Ketika perang di Gaza dimulai, Taharwi memiliki 126 keturunan yang masih hidup, namun hanya 90 yang selamat tahun ini. Saat meninggal, cucu tertuanya berusia 53 tahun dan cicit tertuanya berusia 5 tahun.
Abd al-Rahman al-Tahrawi berusia 26 tahun, berasal dari tengah marga besar, dan seumuran dengan kakeknya saat mengungsi ke Gaza. Kengerian yang dia tahu dari cerita-cerita lama kini menjadi hidupnya sendiri. Keluarganya telah dievakuasi enam kali di Jalur Gaza, dan kakeknya tidak lagi berada di sana untuk memberikan dukungan dan inspirasi.
“Ketika saya kehilangan kakek saya, saya merasa sangat sedih dan sangat hampa,” katanya. “Saya adalah favoritnya. Saya akan merindukan dia dan kisah petualangannya, pertemuan kami, dan tawanya.”
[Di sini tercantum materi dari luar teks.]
(** Where a recorded address comes from: it was recorded before the
    checkout, or it is the address the scan of this checkout returned. *)
Lemma applyCheckoutAddr_new_entry fuel ipp nid d rd t ipp' logs r n ps' a :
  applyCheckoutAddr fuel ipp nid d rd t = Some (ipp', logs, r) →
  perPeerMap ipp' !! n = Some ps' →
  is_Some (addrToDomain ps' !! a) →
  (∃ ps, perPeerMap ipp !! n = Some ps ∧ is_Some (addrToDomain ps !! a))
  ∨ (∃ w prev, unusedIPV4 fuel (peerOf ipp nid) (IPSet ipp) rd
               = Some (a, w, prev, None)).
Proof.
  unfold applyCheckoutAddr, peerOf.
  assert (Hal : ∀ ipp1 ps q,
    IPSet ipp1 = IPSet ipp →
    allocate fuel ipp1 nid ps d rd t = Some q →
    perPeerMap q.1 !! n = Some ps' →
    is_Some (addrToDomain ps' !! a) →
    (n ≠ nid ∧ perPeerMap ipp1 !! n = Some ps')
    ∨ (n = nid ∧ perPeerMap ipp1 !! n = Some ps' ∧ q.1 = ipp1)
    ∨ (n = nid ∧ is_Some (addrToDomain ps !! a))
    ∨ (∃ w prev, unusedIPV4 fuel ps (IPSet ipp) rd = Some (a, w, prev, None))).
  { intros ipp1 ps q Hset. unfold allocate. rewrite Hset.
    destruct (unusedIPV4 _ _ _ _) as [[[[a' w] prev] [e|]]|] eqn:Hu; [| |done].
    - intros [= <-]. simpl. intros Hn _.
      destruct (decide (n = nid)); [right; left|left]; done.
    - intros [= <-]. simpl. rewrite lookup_insert. case_decide as Hnn.
      + intros [= <-]. simpl. rewrite lookup_insert. case_decide as Haa.
        * subst a'. intros _. right; right; right. eauto.
        * intros Ha. right; right; left. by subst.
      + intros Hn _. left. split; [congruence|done]. }
  destruct (perPeerMap ipp !! nid) as [ps|] eqn:Hn; simpl.
  - assert (Hfin : ∀ q, allocate fuel ipp nid ps d rd t = Some q →
      perPeerMap q.1 !! n = Some ps' → is_Some (addrToDomain ps' !! a) →
      (∃ ps0, perPeerMap ipp !! n = Some ps0 ∧ is_Some (addrToDomain ps0 !! a))
      ∨ (∃ w prev, unusedIPV4 fuel ps (IPSet ipp) rd = Some (a, w, prev, None))).
    { intros q Hq Hn' Ha'.
      destruct (Hal ipp ps q eq_refl Hq Hn' Ha')
        as [[? ?]|[(? & ? & ?)|[[-> ?]|?]]]; eauto. }
    destruct (domainToAddr ps !! d) as [existing|].
    + destruct (addrToDomain ps !! existing) as [ww|] eqn:He.
      * intros [= <- _ _]. simpl. rewrite lookup_insert. case_decide as Hnn.
        -- subst n. intros [= <-]. simpl. rewrite lookup_insert.
           case_decide as Haa; [subst a|]; intros Ha; left; eauto.
        -- intros Hn' Ha'. left. eauto.
      * destruct (allocate _ _ _ _ _ _ _) as [q|] eqn:Ha; [|done]. simpl.
        intros [= <- _ _]. by apply Hfin.
    + destruct (allocate _ _ _ _ _ _ _) as [q|] eqn:Ha; [|done]. simpl.
      intros [= <- _ _]. by apply Hfin.
  - rewrite lookup_empty.
    destruct (allocate _ _ _ _ _ _ _) as [q|] eqn:Ha; [|done]. simpl.
    intros [= <- _ _] Hn' Ha'.
    destruct (Hal (storePeer ipp nid newPeerState) newPeerState q
                  eq_refl Ha Hn' Ha')
      as [[Hne Hl]|[(-> & Hl & _)|[[_ Hl]|?]]]; [| | |by right].
    + simpl in Hl. rewrite lookup_insert_ne in Hl by done. left. eauto.
    + simpl in Hl. rewrite lookup_insert_eq in Hl. injection Hl as <-.
      simpl in Ha'. rewrite lookup_empty in Ha'. by destruct Ha'.
    + simpl in Hl. rewrite lookup_empty in Hl. by destruct Hl.
Qed.
Lemma segments_from (p1 p2 : coord) (r : ring) :
  (p1, p2) ∈ segments r → head r = Some p1 ∨ p1 ∈ tail r.
Proof.
  induction r as [|a r IH]; intros Hin.
  - by apply elem_of_nil in Hin.
  - destruct r as [|b r]; [by apply elem_of_nil in Hin|].
    change ((p1, p2) ∈ (a, b) :: segments (b :: r)) in Hin.
    apply elem_of_cons in Hin as [Heq | Hin].
    + inversion Heq; subst a b. by left.
    + right. simpl. destruct (IH Hin) as [Hhead | Htail].
      * simpl in Hhead. inversion Hhead. apply list_elem_of_here.
      * by apply list_elem_of_further.
Qed.

Lemma segments_last (p1 p2 q : coord) (r : ring) :
  (p1, p2) ∈ segments r → last r = Some q → q ∈ tail r.
Proof.
  destruct r as [|a [|b r]]; intros Hin Hlast;
    [by apply elem_of_nil in Hin | by apply elem_of_nil in Hin |].
  rewrite last_cons_cons in Hlast. simpl. by apply last_Some_elem_of.
Qed.

Lemma same_point_trans (p q r : coord) : same_point p q → same_point q r → same_point p r.
Proof. intros [H1 H2] [H3 H4]. split; lra. Qed.

(** In a closed ring a point of a segment is on the boundary. *)
Lemma locate_in_ring_on_ring (p : coord) (r : ring) :
  closed r → on_ring p r → locate_in_ring p r = Boundary.
Proof.
  intros (h & q & Hhead & Hlast & Hhq) (p1 & p2 & Hin & Hon).
  unfold locate_in_ring.
  assert ((count_ring p r (false, 0%nat)).1 = true) as ->; [|done].
  assert (∀ v, v ∈ tail r → same_point p v → (count_ring p r (false, 0%nat)).1 = true)
    as Hvertex.
  { intros v Hv Hpv. destruct (segments_into v r Hv) as [u Hu].
    apply (count_ring_segment p u v r _ Hu). intros st'.
    by apply count_segment_same_end. }
  destruct (Qeq_bool p.1 p1.1 && Qeq_bool p.2 p1.2) eqn:Hsame.
  - apply andb_true_iff in Hsame as [Hx Hy]. q_reflect.
    assert (same_point p p1) as Hpp1 by done.
    destruct (segments_from p1 p2 r Hin) as [Hh | Ht].
    + rewrite Hhead in Hh. inversion Hh; subst h.
      apply (Hvertex q); [by eapply segments_last | by eapply same_point_trans].
    + by apply (Hvertex p1).
  - apply (count_ring_segment p p1 p2 r _ Hin). intros st'.
    apply count_segment_on; [done|]. intros [Hx Hy].
    apply andb_false_iff in Hsame as [Hs | Hs]; q_reflect; by destruct Hs.
Qed.

Lemma locate_polygon_on_exterior (p : coord) (poly : Polygon) :
  closed (exterior poly) → on_ring p (exterior poly) → locate p [poly] = Boundary.
Proof.
  intros Hc Hon. unfold locate, locate_in_polygon. simpl.
  by rewrite (locate_in_ring_on_ring p _ Hc Hon).
Qed.

Lemma within_interior (x y : Q) (shp : MultiPolygon) :
  within x y shp = true ↔ locate (x, y) shp = Interior.
Proof. unfold within. by destruct (locate (x, y) shp). Qed.

(** C2, as the module does it.  The containment test holds exactly for
    a point located in the interior of the shape.  A point on the boundary
    is not contained: so it is for every point on a segment of the closed
    exterior ring of a polygon.  The classifier returns the record of the first shape whose
    interior has the point, and the sentinel when no shape has the point in
    its interior, also when the point is on the boundary of some of them. *)
Theorem within_is_interior_only (py_float : value Q → result Q)
    (x y : value Q) (qx qy : Q) (g : Globals Q MultiPolygon) :
  py_float x = Ok qx → py_float y = Ok qy →
  (∀ shp, within qx qy shp = true ↔ locate (qx, qy) shp = Interior)
  ∧ (∀ shp, locate (qx, qy) shp = Boundary → within qx qy shp = false)
  ∧ (∀ poly, closed (exterior poly) → on_ring (qx, qy) (exterior poly) →
             locate (qx, qy) [poly] = Boundary ∧ within qx qy [poly] = false)
  ∧ (∀ i r code name,
       first_containing within qx qy (shapes g) i →
       records g !! i = Some r → r !! 0%nat = Some code → r !! 1%nat = Some name →
       find_longhurst py_float within x y "code" g = (Ok code, g)
       ∧ find_longhurst py_float within x y "name" g = (Ok name, g))
  ∧ ((∀ shp, shp ∈ shapes g → locate (qx, qy) shp ≠ Interior) →
     find_longhurst py_float within x y "code" g = (Ok (VStr "NOT_IN_PROV"), g)).
Proof.
  intros Hx Hy. split; [intros shp; apply within_interior|].
  split; [by intros shp Hloc; unfold within; rewrite Hloc|].
  split; [|split].
  - intros poly Hc Hon. pose proof (locate_polygon_on_exterior _ _ Hc Hon) as Hloc.
    split; [done|]. unfold within. by rewrite Hloc.
  - intros i r code name Hi Hr Hc Hn.
    rewrite !(find_longhurst_matched _ _ _ _ _ _ _ _ _ _ _ _ Hx Hy Hi Hr Hc Hn).
    by rewrite dict_getitem_code, dict_getitem_name.
  - intros Hnone.
    assert (∀ shp, shp ∈ shapes g → within qx qy shp = false) as Hout.
    { intros shp Hin. specialize (Hnone shp Hin).
      unfold within. by destruct (locate (qx, qy) shp). }
    rewrite (find_longhurst_unmatched _ _ _ _ _ _ _ _ Hx Hy Hout).
    by rewrite dict_getitem_code.
Qed.

End Location.

(** ** The theorems on two squares *)

Section TwoSquares.
Import Geometry.
Local Open Scope Q_scope.

Abbreviation run := (find_longhurst float_of_number within).
Abbreviation half := (VFloat (1 # 2)).

Lemma two_squares_parallel : parallel_tables two_squares.
Proof. split; [simpl; lia | repeat constructor]. Defined.

Lemma two_squares_first : first_containing within (1 # 2) (1 # 2) (shapes two_squares) 0.
Proof. apply first_containing_head. reflexivity. Defined.

(** A point far from both squares. *)
Lemma two_squares_outside (s : MultiPolygon) :
  s ∈ shapes two_squares → within 5 (1 # 2) s = false.
Proof.
  intros Hs. apply list_elem_of_In in Hs. simpl in Hs.
  destruct Hs as [<- | [<- | []]]; reflexivity.
Defined.

(** A point on the edge that the two squares share. *)
Lemma two_squares_shared_edge (s : MultiPolygon) :
  s ∈ shapes two_squares → locate (1, 1 # 2) s = Boundary.
Proof.
  intros Hs. apply list_elem_of_In in Hs. simpl in Hs.
  destruct Hs as [<- | [<- | []]]; reflexivity.
Defined.

Lemma find_longhurst_first_match_witness :
  run half half "code" two_squares = (Ok (VStr "SQA"), two_squares)
  ∧ run half half "name" two_squares = (Ok (VStr "Square A"), two_squares).
Proof.
  apply (proj1 (find_longhurst_first_match float_of_number within half half
                  two_squares (1 # 2) (1 # 2) eq_refl eq_refl)
           0%nat [VStr "SQA"; VStr "Square A"] (VStr "SQA") (VStr "Square A")
           two_squares_first eq_refl eq_refl eq_refl).
Defined.

Lemma code_and_name_same_record_witness :
  (∃ i r code name,
     first_containing within (3 # 2) (1 # 2) (shapes two_squares) i
     ∧ records two_squares !! i = Some r
     ∧ r !! 0%nat = Some code ∧ r !! 1%nat = Some name
     ∧ run (VFloat (3 # 2)) half "code" two_squares = (Ok code, two_squares)
     ∧ run (VFloat (3 # 2)) half "name" two_squares = (Ok name, two_squares))
  ∨ ((∀ s, s ∈ shapes two_squares → within (3 # 2) (1 # 2) s = false)
     ∧ run (VFloat (3 # 2)) half "code" two_squares = (Ok (VStr NOT_IN_PROV), two_squares)
     ∧ run (VFloat (3 # 2)) half "name" two_squares
       = (Ok (VStr not_in_prov_name), two_squares)).
Proof.
  apply (code_and_name_same_record float_of_number within (VFloat (3 # 2)) half
           two_squares (3 # 2) (1 # 2) eq_refl eq_refl two_squares_parallel).
Defined.

Lemma find_longhurst_raises_iff_witness :
  (raises (run (VStr "east") half "code" two_squares).1
   ↔ raises (float_of_number (VStr "east")) ∨ raises (float_of_number half)
     ∨ ("code" ≠ "code" ∧ "code" ≠ "name"))
  ∧ ∀ e, (run (VStr "east") half "code" two_squares).1 = Raise e →
         float_of_number (VStr "east") = Raise e ∨ float_of_number half = Raise e
         ∨ e = KeyError "code".
Proof.
  apply (find_longhurst_raises_iff float_of_number within (VStr "east") half "code"
           two_squares two_squares_parallel).
Defined.
(** * The employee data service of the gRPC demo server

    A shallow embedding of [Real-life-Example/server.py]: the record
    generator [_generate_sample_data] and the server-streaming handler
    [StreamLargeData], with the claims of the specification proved (or
    refuted) over them.

    Python integers are [Z], Python [str] is [string], Python lists are
    [list].  The module-level random generator is threaded explicitly as
    a state ([Rng]), and so are the console and the wall clock ([World]).
    The handler is a Python generator: its consumer is modelled by the
    answer it gives at every [yield] ([Resume]). *)

From Stdlib Require Import ZArith NArith List String Ascii Bool Lia.
From Stdlib Require Import DecimalString DecimalN Sorted.
Import ListNotations.

#[local] Open Scope string_scope.
#[local] Open Scope list_scope.
#[local] Open Scope Z_scope.

(* ===================================================================== *)
(** * Python strings: formatting, splitting, parsing *)
(* ===================================================================== *)

Module PyStr.

(** The decimal digits of a natural number, most significant first. *)
Definition digits (n : N) : string :=
  NilEmpty.string_of_uint (N.to_uint n).

(** [str(i)] and the replacement field [{i}] for an integer. *)
Definition str_int (z : Z) : string :=
  if z <? 0 then String "-" (digits (Z.abs_N z)) else digits (Z.to_N z).

Fixpoint zeros (k : nat) : string :=
  match k with
  | O => EmptyString
  | S k' => String "0" (zeros k')
  end.

(** Left padding with ["0"] up to [w] characters. *)
Definition zero_pad (w : nat) (s : string) : string :=
  (zeros (w - String.length s) ++ s)%string.

(** The replacement field [{z:0wd}]: sign-aware zero padding to width [w]. *)
Definition fmt_0d (w : nat) (z : Z) : string :=
  if z <? 0 then String "-" (zero_pad (w - 1) (digits (Z.abs_N z)))
  else zero_pad w (digits (Z.to_N z)).
Definition alloc (f : DataFrame) : M loc := λ h, (h ++ [f], Ok (length h)).

Definition load (r : loc) : M DataFrame := λ h,
  match h !! r with
  | Some f => (h, Ok f)
  | None => (h, Raise BadReference)
  end.

Definition store (r : loc) (f : DataFrame) : M unit := λ h,
  match h !! r with
  | Some _ => (<[r := f]> h, Ok tt)
  | None => (h, Raise BadReference)
  end.

(** The frame methods as the script calls them: each one except item
    assignment answers with a new object.  A Series is never assigned to
    in the script and is kept as a value. *)
Definition copy (df : loc) : M loc :=
  f ← load df; alloc f.

Definition rename (df : loc) (m : list (string * string)) : M loc :=
  f ← load df; alloc (frame_rename m f).

Definition drop (df : loc) (cs : list string) : M loc :=
  f ← load df; f' ← lift (frame_drop cs f); alloc f'.

Definition dropna (df : loc) : M loc :=
  f ← load df; alloc (frame_dropna f).

Definition getitem (df : loc) (c : string) : M Series :=
  f ← load df; lift (frame_getitem c f).

Definition getitem_mask (df : loc) (b : BoolSeries) : M loc :=
  f ← load df; f' ← lift (frame_getitem_mask b f); alloc f'.

Definition setitem (df : loc) (c : string) (s : Series) : M unit :=
  f ← load df; f' ← lift (frame_setitem c s f); store df f'.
Anda adalah Walid Samir Al Sabah
Waad belum lahir ketika ibunya, Salam al-Sabah, terkubur di bawah longsoran puing akibat serangan udara Israel. Serangan udara tanggal 15 Februari menargetkan rumah-rumah tetangga, namun bomnya sangat besar sehingga sebagian rumah keluarga Saba juga hancur.
Tim penyelamat bergegas ke lokasi kejadian, namun butuh lebih dari satu jam untuk membebaskan Saba, yang sedang hamil sembilan bulan, karena mereka harus bekerja tanpa alat berat. Sebagai ibu dari empat orang putra, ia berharap bisa bertemu dengan putri sulungnya dalam beberapa hari ke depan.
Pamannya yang sudah menikah, Eid Saba, adalah direktur keperawatan di Rumah Sakit Kamal Adwan. Dia sedang bekerja ketika kerabatnya dibawa masuk, tertutup debu dan jelaga akibat ledakan, jadi dia tidak mengenali mereka pada awalnya.
“Saya baru menyadari siapa mereka ketika beberapa dari mereka mulai meneriakkan nama saya. Saya sempat membeku karena terkejut, namun kemudian saya cukup pulih untuk memulai tes,” katanya.
Keponakannya sudah terlambat, namun janin dalam kandungannya masih berjuang untuk bertahan hidup, sehingga dokter melakukan operasi caesar darurat dan membawa Waad ke perawatan intensif. Dia bertahan selama dua jam.
“Yang paling membuat saya sedih adalah akta kelahiran dan kematian Waad diterbitkan pada waktu yang bersamaan,” kata Eid Sabaha. Ia menambahkan, ibu dan putrinya bisa selamat jika mereka mendapat perawatan lebih cepat.
Keduanya dimakamkan di kuburan bersama di samping putra Salam yang berusia 11 tahun, Acid, terbungkus Kain Kafan, Salam memegang Ward.
Pada awal perang, keluarga tersebut dievakuasi dari rumah mereka di kota utara Tal al-Zaatar mengikuti perintah evakuasi Israel di daerah tersebut, dan menghabiskan beberapa bulan berpindah dari rumah kerabat mereka ke tempat penampungan pengungsi.
Pengalaman serupa juga dialami Salam Al Sabah dari kakek dan neneknya semasa kecil. Pada tahun 1948, mereka meninggalkan rumah mereka di desa Brail, sekitar 19 mil sebelah utara perbatasan Israel dengan Gaza, dan menetap di kamp pengungsi Jabaliya.
Saba sedang mengandung Waad selama lima bulan ketika perang Israel-Gaza dimulai, dan perjalanan menjadi semakin sulit. Setelah tentara Israel mundur dari daerah tersebut, keluarga tersebut memutuskan untuk kembali, meskipun bangunannya rusak parah luar dan dalam.
Setidaknya itu adalah rumah mereka, pikir mereka, dan relatif aman. Kemudian, pada tanggal 15 Februari, Israel mengebom kompleks di dekatnya tanpa peringatan, kata pamannya.
“Rumah yang dibom itu kosong. Saya bisa saja memperingatkan pemilik rumah tetangga untuk mengungsi. Jika saya melakukannya, kerabat saya masih hidup dan saya akan mendengar tawa dan tangisan Waad kecil. tempat.”